“My kids won’t listen to me!”
As a teacher I’ve seen a lot of different personalities and temperaments over the years. I’ve seen kids who have faced significant life challenges and show incredible resiliency. On the other hand, I have witnessed children burst into tears because they didn’t catch the ball in gym class because they’ve rarely been allowed the opportunity to try and to fail in life.
As parents we’re all doing our best. Oprah always said, “When we know better, we do better.” Over the past decade of working with 20-30 different children for ten months of the year, there are a few tried and true positive discipline strategies that work almost universally:
1. Lead by example:
Your actions are the biggest influence in your child’s life. They are looking to you to see how you interact with the world and respond to life situations. If you tell them to be kind but they see you demeaning the waiter when your order is wrong, they are more likely to follow your example than heed your advice.
2. Frame requests in the positive:
Instead of saying, “Don’t hit!” say, “We use gentle hands” or “Hands are for high fives.” Research states that when we frame our requests in the negative, most kids will only actually hear “hit” and disregard the “don’t.” When we frame requests in the positive we are not only telling them what NOT to do, we are telling them what TO do as an alternative.
3. Follow through:
In the heat of the moment, we’ve all threated consequences we have zero intention of actually following through with. When you start a sentence with, “If you do that one more time…” whatever comes next must be practical, reasonable, and connected to the offense. When we don’t follow through, our children see no reason to stop what they are doing. If our follow through is unreasonable they lose their trust in us. Our response must be proportionate to the situation and act as a firm boundary to encourage positive choices in the future.
4. Get down on their level:
Yelling across the room will rarely generate the result you desire. Kids are often so wrapped up in their activities, they’re often not intentionally ignoring you – they really don’t hear you. If you want their attention, turn off any competing electronics, crouch down, look them in the eye, and make your request.
5. Call off the rescue mission!:
Let natural consequences play out. Not doing their homework has a natural consequence of low grades. Not putting their toys away in time to go to a playdate has a natural consequence of not being able to attend. Constantly bailing your children out of difficult situations creates a false sense that someone will always be there to clean up their mess when they make poor choices. More importantly, it inhibits their ability to cope with bigger life challenges. As parents we never want to see our children suffer, but allowing them to solve their own problems will equip them with the self-confidence necessary to manage difficult situations in the future.
6. Provide choice whenever possible:
When we demand compliance, kids are more likely to rebel. Engaging in a power struggle is rarely effective and often damages your relationship. Instead of demanding they wear the outfit you picked out, give them a choice between two. Instead of demanding they clean up their room this minute, set a reasonable amount of time in which to clean it up.

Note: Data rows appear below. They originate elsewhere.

Lemma strtoul_digits_step (m : Z) (a : ascii) (s : string) (acc any : Z)
    (n : nat) (k : Z) :
  isdigit a = true -> digit_value a = k -> 0 <= any -> acc * 10 + k <= m ->
  strtoul_digits m (String a s) acc any n =
    strtoul_digits m s (acc * 10 + k) 1 (S n).
Proof.
  intros Hd Hk Hany Hle. cbn [strtoul_digits]. rewrite Hd, Hk.
  destruct (Z.ltb_spec any 0) as [Hbad|_]; [lia|].
  rewrite strtoul_no_overflow; [reflexivity | | exact Hle].
  rewrite <- Hk. apply isdigit_value. exact Hd.
Qed.

(** On a decimal numeral the digit loop computes its value and counts its
    digits, as long as the value is an unsigned long. *)
Lemma strtoul_digits_decimal (m : Z) (d : Decimal.uint) :
  forall acc any n,
    0 <= acc -> 0 <= any -> decimal_acc d acc <= m ->
    strtoul_digits m (NilEmpty.string_of_uint d) acc any n =
      (decimal_acc d acc,
       match d with Decimal.Nil => any | _ => 1 end,
       (n + String.length (NilEmpty.string_of_uint d))%nat).
Proof.
  induction d; intros acc any n Hacc Hany Hle;
    [simpl; rewrite Nat.add_0_r; reflexivity | ..];
    cbn [NilEmpty.string_of_uint decimal_acc String.length];
    cbn [decimal_acc] in Hle;
    (erewrite strtoul_digits_step;
     [| reflexivity | vm_compute; reflexivity | exact Hany
      | eapply Z.le_trans; [apply decimal_acc_ge; lia | exact Hle]]);
    (rewrite IHd; [| lia | lia | exact Hle]);
    (f_equal; [f_equal; destruct d; reflexivity | lia]).
Qed.

Lemma isdigit_not_char (a c : ascii) :
  isdigit a = true -> isdigit c = false -> Ascii.eqb a c = false.
Proof.
  intros Ha Hc. destruct (Ascii.eqb_spec a c) as [->|_]; [congruence | reflexivity].
Qed.

Lemma isdigit_not_space (a : ascii) : isdigit a = true -> isspace a = false.
Proof.
  intros Ha. destruct (isspace a) eqn:Hs; [|reflexivity].
  rewrite (isspace_not_digit a Hs) in Ha. discriminate.
Qed.

Lemma string_of_uint_digits (d : Decimal.uint) :
  all_digits (NilEmpty.string_of_uint d) = true.
Proof. induction d; simpl; try reflexivity; exact IHd. Qed.

Lemma all_digits_chars (s : string) :
  all_digits s = true -> no_nul s = true /\ find ":"%char s = None.
Proof.
  induction s as [|a s IH]; simpl; intros H; [split; reflexivity|].
  apply andb_true_iff in H as [Ha Hs].
  destruct (IH Hs) as [Hn Hf].
  rewrite (isdigit_not_char a NUL Ha eq_refl), (isdigit_not_char a ":"%char Ha eq_refl).
  rewrite Hn, Hf. split; reflexivity.
Qed.

(** strtoul reads a decimal numeral to its end and gives its value. *)
Lemma strtoul_decimal (m : Z) (d : Decimal.uint) :
  d <> Decimal.Nil -> decimal_acc d 0 <= m ->
  strtoul m (NilEmpty.string_of_uint d) =
    (decimal_acc d 0, String.length (NilEmpty.string_of_uint d)).
Proof.
  intros Hnil Hle. unfold strtoul.
  pose proof (string_of_uint_digits d) as Hall.
  pose proof (strtoul_digits_decimal m d 0 0 O ltac:(lia) ltac:(lia) Hle) as Hrun.
  destruct (NilEmpty.string_of_uint d) as [|a s] eqn:Hs.
  - destruct d; simpl in Hs; try discriminate. contradiction.
  - simpl in Hall. apply andb_true_iff in Hall as [Ha _].
    cbn [skip_spaces]. rewrite (isdigit_not_space a Ha).
    cbn [skip_sign].
    rewrite (isdigit_not_char a "-"%char Ha eq_refl),
            (isdigit_not_char a "+"%char Ha eq_refl).
    rewrite Hrun. simpl andb. cbv iota.
    destruct d; try contradiction; reflexivity.
Qed.

Lemma find_after_host (h rest : string) :
  has_char ":"%char h = false ->
  find ":"%char (h ++ String ":"%char rest) = Some (String.length h) /\
  substr_to (String.length h) (h ++ String ":"%char rest) = h /\
  substr_from (String.length h + 1) (h ++ String ":"%char rest) = rest.
Proof.
  induction h as [|a h IH]; simpl; intros H.
  - repeat split.
  - apply orb_false_iff in H as [Ha Hh].
    destruct (IH Hh) as (Hf & Ht & Hs).
    rewrite Ha, Hf, Ht, Hs. repeat split.
Qed.

Lemma ParseJdwpOption_address_decimal (cfg : BuildConfig) (d : Decimal.uint)
    (value : string) (o o1 : JdwpOptions) :
  d <> Decimal.Nil -> (N.of_uint d <= 65535)%N ->
  port_part value = NilEmpty.string_of_uint d ->
  o1 = match find ":"%char value with
       | Some colon => set_host (set_host o "") (substr_to colon value)
       | None => set_host o ""
       end ->
  ParseJdwpOption cfg "address" value o =
    (true, set_port o1 (Z.of_N (N.of_uint d)), []).
Proof.
  intros Hnil Hle Hport ->.
  unfold ParseJdwpOption. simpl String.eqb. cbv iota.
  rewrite Hport.
  destruct (all_digits_chars _ (string_of_uint_digits d)) as [Hnul _].
  rewrite (c_str_no_nul _ Hnul).
  assert (Hval : decimal_acc d 0 <= 65535).
  { rewrite decimal_acc_of_uint. lia. }
  rewrite (strtoul_decimal (ULONG_MAX cfg) d Hnil)
    by (pose proof (ULONG_MAX_large cfg); lia).
  destruct (NilEmpty.string_of_uint d) as [|a s] eqn:Hs.
  - destruct d; simpl in Hs; try discriminate. contradiction.
  - cbn [empty]. unfold deref. rewrite get_at_length.
    destruct (Z.ltb_spec 65535 (decimal_acc d 0)) as [Hbad|_]; [lia|].
    simpl. rewrite decimal_acc_of_uint. reflexivity.
Qed.

(** X7. A decimal numeral of at most 65535, with or without leading
    zeros, is accepted as the address and gives the port of that value and
    an empty host; after a host without a colon and a colon, it gives that
    host and that port. In particular the decimal print of each n up to
    65535 is read back as n. *)
Theorem address_decimal_accepted (cfg : BuildConfig) (h : string)
    (d : Decimal.uint) (n : N) (o : JdwpOptions) :
  d <> Decimal.Nil -> (N.of_uint d <= 65535)%N -> (n <= 65535)%N ->
  has_char ":"%char h = false ->
  ParseJdwpOption cfg "address" (NilEmpty.string_of_uint d) o =
    (true, set_port (set_host o "") (Z.of_N (N.of_uint d)), []) /\
  ParseJdwpOption cfg "address" (h ++ String ":"%char (NilEmpty.string_of_uint d)) o =
    (true, set_port (set_host (set_host o "") h) (Z.of_N (N.of_uint d)), []) /\
  ParseJdwpOption cfg "address"
      (h ++ String ":"%char (NilZero.string_of_uint (N.to_uint n))) o =
    (true, set_port (set_host (set_host o "") h) (Z.of_N n), []).
Proof.
  intros Hnil Hle Hn Hh.
  assert (Hhost : forall d', d' <> Decimal.Nil -> (N.of_uint d' <= 65535)%N ->
            ParseJdwpOption cfg "address"
              (h ++ String ":"%char (NilEmpty.string_of_uint d')) o =
            (true, set_port (set_host (set_host o "") h) (Z.of_N (N.of_uint d')), [])).
  { intros d' Hnil' Hle'.
    destruct (find_after_host h (NilEmpty.string_of_uint d') Hh) as (Hf & Ht & Hs).
    apply ParseJdwpOption_address_decimal; [exact Hnil' | exact Hle' | |].
    - unfold port_part. rewrite Hf. exact Hs.
    - rewrite Hf, Ht. reflexivity. }
  split; [|split].
  - destruct (all_digits_chars _ (string_of_uint_digits d)) as [_ Hfind].
    apply ParseJdwpOption_address_decimal; [exact Hnil | exact Hle | |].
    + unfold port_part. rewrite Hfind. reflexivity.
    + rewrite Hfind. reflexivity.
  - apply Hhost; assumption.
  - assert (Hnn : N.to_uint n <> Decimal.Nil).
    { destruct n as [|p]; [discriminate|].
      apply DecimalPos.Unsigned.to_uint_nonnil. }
    assert (Hz : NilZero.string_of_uint (N.to_uint n)
                 = NilEmpty.string_of_uint (N.to_uint n)).
    { unfold NilZero.string_of_uint.
      destruct (N.to_uint n); [contradiction | reflexivity ..]. }
    rewrite Hz.
    rewrite <- (DecimalN.Unsigned.of_to n) at 2.
    apply Hhost; [exact Hnn|].
    rewrite DecimalN.Unsigned.of_to. exact Hn.
Qed.

Lemma address_decimal_accepted_witness :
  ParseJdwpOption release_build "address" "localhost:0080" default_options =
    (true, set_port (set_host (set_host default_options "") "localhost") 80, []).
Proof.
  refine (proj1 (proj2 (address_decimal_accepted release_build "localhost"
                          (Decimal.D0 (Decimal.D0 (Decimal.D8 (Decimal.D0 Decimal.Nil))))
                          80 default_options _ _ _ _)));
    try reflexivity; try discriminate.
Defined.

(** * Further properties of the input buffer *)

(** X8. For a given buffer and handshake state, HaveFullPacket is monotone
    in the count: once a full packet is buffered, more bytes keep it so. *)
Theorem HaveFullPacket_monotone (ns : JdwpNetStateBase) (n : Z) :
  input_count_ ns <= n ->
  HaveFullPacket ns = true ->
  HaveFullPacket (set_input_count ns n) = true.
Proof.
  unfold HaveFullPacket, set_input_count, set_input. simpl.
  intros Hle.
  destruct (awaiting_handshake_ ns).
  - rewrite !Z.leb_le. lia.
  - destruct (Z.ltb_spec (input_count_ ns) 4) as [_|H4]; [discriminate|].
    destruct (Z.ltb_spec n 4) as [Hbad|_]; [lia|].
    rewrite !Z.leb_le. lia.
Qed.

Lemma HaveFullPacket_monotone_witness :
  HaveFullPacket (set_input_count connected_net 16) = true.
Proof.
  apply (HaveFullPacket_monotone connected_net 16).
  - simpl. lia.
  - reflexivity.
Defined.

(** X9. With nothing buffered there is no full packet, during the handshake
    and after it: so for a state just constructed, and for a state whose
    bytes have all been consumed. *)
Theorem HaveFullPacket_empty (ns ns' : JdwpNetStateBase) (buffer : list Byte.byte)
    (w w' : World) :
  (input_count_ ns = 0 -> HaveFullPacket ns = false) /\
  HaveFullPacket (JdwpNetStateBase_new buffer) = false /\
  (ConsumeBytes (input_count_ ns) ns w = Returned ns' w' ->
     HaveFullPacket ns' = false).
Proof.
  assert (Hempty : forall s, input_count_ s = 0 -> HaveFullPacket s = false).
  { intros s H. unfold HaveFullPacket. rewrite H.
    destruct (awaiting_handshake_ s); reflexivity. }
  split; [apply Hempty|]. split; [apply Hempty; reflexivity|].
  unfold ConsumeBytes, bind, CHECK, ret.
  destruct (0 <? input_count_ ns); [|discriminate].
  rewrite Z.leb_refl, Z.eqb_refl.
  intros H. injection H as <- _. apply Hempty. reflexivity.
Qed.

Lemma HaveFullPacket_empty_witness :
  HaveFullPacket (set_input_count connected_net 0) = false.
Proof.
  apply (proj2 (proj2 (HaveFullPacket_empty connected_net _ [] world0 world0))).
  reflexivity.
Defined.

(** X10. ConsumeBytes checks its argument: a count of 0, or a count above
    the bytes buffered, aborts with a fatal log line and nothing else. *)
Theorem ConsumeBytes_bad_count (n : Z) (ns : JdwpNetStateBase) (w : World) :
  n <= 0 \/ input_count_ ns < n ->
  exists msg, ConsumeBytes n ns w = Aborted (log_event (EvLog FATAL msg) w).
Proof.
  intros Hbad. unfold ConsumeBytes, bind, CHECK.
  destruct (Z.ltb_spec 0 n) as [Hpos|Hnonpos].
  - destruct (Z.leb_spec n (input_count_ ns)) as [Hle|Hgt]; [lia|].
    eexists. reflexivity.
  - eexists. reflexivity.
Qed.

Lemma ConsumeBytes_bad_count_witness :
  exists msg,
    ConsumeBytes 12 connected_net world0 = Aborted (log_event (EvLog FATAL msg) world0).
Proof.
  apply (ConsumeBytes_bad_count 12 connected_net world0).
  right. simpl. lia.
Defined.

(** What ConsumeBytes does when it returns, in terms of the valid bytes. *)
Lemma ConsumeBytes_pending (n : Z) (ns ns' : JdwpNetStateBase) (w w' : World) :
  buffer_ok ns ->
  ConsumeBytes n ns w = Returned ns' w' ->
  w' = w /\ 0 < n <= input_count_ ns /\
  input_count_ ns' = input_count_ ns - n /\
  List.length (input_buffer_ ns') = List.length (input_buffer_ ns) /\
  pending ns' = skipn (Z.to_nat n) (pending ns).
Proof.
  intros [Hlo Hhi]. unfold ConsumeBytes, bind, CHECK, ret.
  destruct (Z.ltb_spec 0 n) as [Hpos|_]; [|discriminate].
  destruct (Z.leb_spec n (input_count_ ns)) as [Hle|_]; [|discriminate].
  unfold pending.
  destruct (Z.eqb_spec n (input_count_ ns)) as [Heq|Hne];
    intros H; injection H as <- <-; simpl.
  - repeat split; try lia.
    rewrite Heq, skipn_all2; [reflexivity|].
    rewrite length_firstn. lia.
  - repeat split; try lia.
    + apply memmove_length. lia.
    + rewrite memmove_front by lia.
      rewrite firstn_skipn_comm. f_equal. f_equal. lia.
Qed.
(** ** Signatures without a bar *)
















(** ** When the flush throws *)




(** ** The further properties at sample inputs *)

Lemma requestTimes_numbered_witness :
  (requestTimes 3 goButton emptyZenMapping).1 !! (3 - 1)%nat
  = Some (Normal (Some (numberedId "button|id:go|text:Go" (Z.of_nat 3))))
  ∧ ownEntries (requestTimes 3 goButton emptyZenMapping).2 !! "button|id:go|text:Go"
    = Some {| id := "zen-" +:+ fnv32a "button|id:go|text:Go"; count := Z.of_nat 3 |}.
Proof.
  assert (Hs : generateElementSignature (Some goButton) = Some "button|id:go|text:Go")
    by (vm_compute; reflexivity).
  assert (Hl : lookupIn emptyZenMapping "button|id:go|text:Go" = None)
    by (vm_compute; reflexivity).
  destruct (requestTimes_numbered goButton "button|id:go|text:Go" emptyZenMapping 3 Hs Hl
              ltac:(lia)) as [Hr Hc].
  split; [apply Hr; lia | exact Hc].
Defined.

Lemma interleaved_requests_numbered_and_distinct_witness :
  (generateStableZenId (Some styledGoButton)
     (requestAll [Some goButton; Some constructorElement; Some goButton]
        emptyZenMapping).2).1
  = Normal (Some (numberedId "button|id:go|text:Go"
      (Z.of_nat (occurrences "button|id:go|text:Go"
                   [Some goButton; Some constructorElement; Some goButton]) + 1)))
  ∧ occurrences "button|id:go|text:Go"
      [Some goButton; Some constructorElement; Some goButton] = 2%nat.
Proof.
  assert (Hs : generateElementSignature (Some styledGoButton) = Some "button|id:go|text:Go")
    by (vm_compute; reflexivity).
  assert (Hk : "button|id:go|text:Go" ∉ objectPrototypeKeys).
  { apply (proj1 (bool_decide_eq_false _)). vm_compute. reflexivity. }
  assert (Hc : "button|id:go|text:Go" ≠ "count") by discriminate.
  destruct (interleaved_requests_numbered_and_distinct
              [Some goButton; Some constructorElement; Some goButton]
              styledGoButton "button|id:go|text:Go" Hs Hk Hc) as [Hn _].
  split; [exact Hn | vm_compute; reflexivity].
Defined.

Lemma labelElement_idempotent_witness :
  labelElement (labelElement (ElementNode goButton) emptyZenMapping).1.2
               (labelElement (ElementNode goButton) emptyZenMapping).2
  = (Normal tt, (labelElement (ElementNode goButton) emptyZenMapping).1.2,
     (labelElement (ElementNode goButton) emptyZenMapping).2).
Proof.
  apply (labelElement_idempotent (ElementNode goButton) emptyZenMapping).
  vm_compute. reflexivity.
Defined.

Lemma getOrCreateUserId_second_call_returns_same_witness :
  storedUserId (getOrCreateUserId (loaded modernHost)).2
  = Some "3b241101-e2bb-4255-8caf-4136c566a962"
  ∧ getOrCreateUserId (getOrCreateUserId (loaded modernHost)).2
    = (Normal "3b241101-e2bb-4255-8caf-4136c566a962",
       (getOrCreateUserId (loaded modernHost)).2).
Proof.
  apply (getOrCreateUserId_second_call_returns_same ∅ (loaded modernHost)).
  - reflexivity.
  - vm_compute. reflexivity.
  - discriminate.
Defined.

Lemma getOrCreateUserId_fallback_is_uuid_shaped_witness :
  ∃ uid, (getOrCreateUserId (loaded olderHost)).1 = Normal uid ∧ uuidShaped uid = true.
Proof.
  apply (getOrCreateUserId_fallback_is_uuid_shaped (loaded olderHost)
           (λ i, 17 * Z.of_nat i + 3)); reflexivity.
Defined.


Lemma stop_removes_own_listeners_only_witness :
  _initialized (agent startedWorld) = true
  ∧ (stop startedWorld).1 = Normal tt
  ∧ _eventListeners (agent (stop startedWorld).2) = []
  ∧ (stop bigIntWorld).1 = Throw TypeError
  ∧ _initialized (agent (stop bigIntWorld).2) = false
  ∧ _batchTimer (agent (stop bigIntWorld).2) = _batchTimer (agent bigIntWorld)
  ∧ intervals (host (stop bigIntWorld).2) = intervals (host bigIntWorld).
Proof.
  assert (Hi : _initialized (agent startedWorld) = true) by (vm_compute; reflexivity).
  assert (He : flushError startedWorld = None) by (vm_compute; reflexivity).
  assert (Hi' : _initialized (agent bigIntWorld) = true) by (vm_compute; reflexivity).
  assert (He' : flushError bigIntWorld = Some TypeError) by (vm_compute; reflexivity).
  destruct (stop_removes_own_listeners_only startedWorld Hi) as (H1 & _ & H2 & _).
  destruct (stop_removes_own_listeners_only bigIntWorld Hi')
    as (H1' & H2' & _ & _ & _ & H3' & _).
  rewrite He in H1. rewrite He' in H1'.
  destruct H3' as (Hb & Hv & _); [rewrite He'; eauto|].
  auto 10.
Defined.

Lemma stop_flushes_once_witness :
  _initialized (agent recordedWorld) = true
  ∧ fetched (host (stop recordedWorld).2)
    = fetched (host recordedWorld) ++ [requestOf recordedWorld]
  ∧ _eventBatch (agent (stop recordedWorld).2) = _eventBatch (agent recordedWorld)
  ∧ fetched (host (stop bigIntWorld).2) = fetched (host bigIntWorld).
Proof.
  assert (Hi : _initialized (agent recordedWorld) = true) by (vm_compute; reflexivity).
  assert (Hlen : length (_eventBatch (agent recordedWorld)) = 1%nat)
    by (vm_compute; reflexivity).
  assert (Hn : _eventBatch (agent recordedWorld) ≠ []).
  { intros E. rewrite E in Hlen. discriminate Hlen. }
  assert (He : flushError recordedWorld = None) by (vm_compute; reflexivity).
  assert (Hi' : _initialized (agent bigIntWorld) = true) by (vm_compute; reflexivity).
  assert (He' : flushError bigIntWorld = Some TypeError) by (vm_compute; reflexivity).
  destruct (stop_flushes_once recordedWorld Hi) as (_ & Hf & _ & Hb).
  destruct (stop_flushes_once bigIntWorld Hi') as (_ & _ & Ht & _).
  destruct (Hf Hn He) as (_ & Hf' & _).
  destruct (Ht _ He') as (_ & Ht' & _). auto.
Defined.

Lemma overlapping_flushes_resend_witness :
  fetched (host (flushEventBatch (flushEventBatch recordedWorld).2).2)
  = fetched (host recordedWorld) ++ [requestOf recordedWorld; requestOf recordedWorld]
  ∧ _eventBatch (agent (flushEventBatch (flushEventBatch recordedWorld).2).2)
    = _eventBatch (agent recordedWorld).
Proof.
  assert (Hlen : length (_eventBatch (agent recordedWorld)) = 1%nat)
    by (vm_compute; reflexivity).
  assert (Hn : _eventBatch (agent recordedWorld) ≠ []).
  { intros E. rewrite E in Hlen. discriminate Hlen. }
  assert (He : flushError recordedWorld = None) by (vm_compute; reflexivity).
  exact (overlapping_flushes_resend recordedWorld Hn He).
Defined.

Lemma clickHandler_records_the_label_witness :
  labelElement (ElementNode goButton) (__zenMapping (agent startedWorld))
  = (Normal tt, ElementNode (setAttribute goButton "data-zenid" "zen-1n7tf2r"),
     __zenMapping (agent (clickHandler (ElementNode goButton) 0 10 20 startedWorld).2)).
Proof.
  assert (H : (clickHandler (ElementNode goButton) 0 10 20 startedWorld).1
              = Normal (ElementNode (setAttribute goButton "data-zenid" "zen-1n7tf2r")))
    by (vm_compute; reflexivity).
  destruct (clickHandler_records_the_label (ElementNode goButton) 0 10 20 startedWorld _ H)
    as (el & el' & _ & _ & Hl & _).
  exact Hl.
Defined.

Lemma tracked_events_sent_in_order_by_stop_witness :
  _eventBatch (agent (run (map (λ p, CallTrackCustom p.1 p.2)
                             [("first", ∅); ("purchase", overridingData)]) startedWorld))
  = _eventBatch (agent startedWorld)
    ++ map (λ p, enrich p.1 p.2 startedWorld) [("first", ∅); ("purchase", overridingData)].
Proof.
  assert (Hi : _initialized (agent startedWorld) = true) by (vm_compute; reflexivity).
  destruct (tracked_events_sent_in_order_by_stop startedWorld
              [("first", ∅); ("purchase", overridingData)] Hi) as (Hb & _).
  exact Hb.
Defined.

Lemma raceRun_serialisable : Forall serialisableAction raceRun.
Proof. repeat (constructor; [first [exact I | vm_compute; reflexivity] |]). constructor. Qed.

Lemma run_keeps_agent_and_host_in_step_witness :
  listeners (host (run raceRun (loaded modernHost)))
  = map registrationOf (_eventListeners (agent (run raceRun (loaded modernHost))))
  ∧ (length (intervals (host (run raceRun (loaded modernHost)))) <= 1)%nat.
Proof.
  assert (Hp : pristine modernHost) by (repeat split).
  destruct (run_keeps_agent_and_host_in_step modernHost raceRun Hp eq_refl
              raceRun_serialisable) as (H1 & _ & H3 & _).
  auto.
Defined.

Lemma stop_tears_everything_down_witness :
  _initialized (agent (run ([CallInit sampleConfig; CallTrackCustom "first" ∅] ++ [CallStop])
                           (loaded modernHost))) = false
  ∧ listeners (host (run ([CallInit sampleConfig; CallTrackCustom "first" ∅] ++ [CallStop])
                         (loaded modernHost))) = []
  ∧ intervals (host (run ([CallInit sampleConfig; CallTrackCustom "first" ∅] ++ [CallStop])
                         (loaded modernHost))) = [].
Proof.
  assert (Hp : pristine modernHost) by (repeat split).
  assert (Ha : Forall serialisableAction [CallInit sampleConfig; CallTrackCustom "first" ∅]).
  { repeat (constructor; [first [exact I | vm_compute; reflexivity] |]). constructor. }
  destruct (stop_tears_everything_down modernHost
              [CallInit sampleConfig; CallTrackCustom "first" ∅] Hp eq_refl Ha)
    as (H1 & _ & _ & H4 & H5).
  auto.
Defined.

7. Manage your expectations:
Kids are not little adults. It’s unreasonable to expect that they will never make a mistake or be anything other than the perfect child you had envisioned from their inception. It’s up to you as their parent to recognize that they will mess up, and love them through it anyway.
8. Establish boundaries:
When children don’t know what the rules are, they will continue to push up against the boundaries until you tell them what’s okay and what’s not. They were born to do this. Expect it. Plan for it. Kids feel safe and secure when they know where the line is and exactly what will happen if they cross it.
9. Forgive often:
Kids make unadvisable choices every day. By extending grace and forgiveness you are teaching them empathy. It doesn’t mean there aren’t still consequences. It just means that you’re not going to define them by the mistakes they make. Kids need to know that you’re not going to hold their poor choices over the their heads for the rest of their natural life. Learn to let it go, and let them move forward.
Parenting is about the journey. It’s not a straight road, and you’ll have to take several detours along the way. If we do our job right, our kids will leave this world just a little bit better than they found it.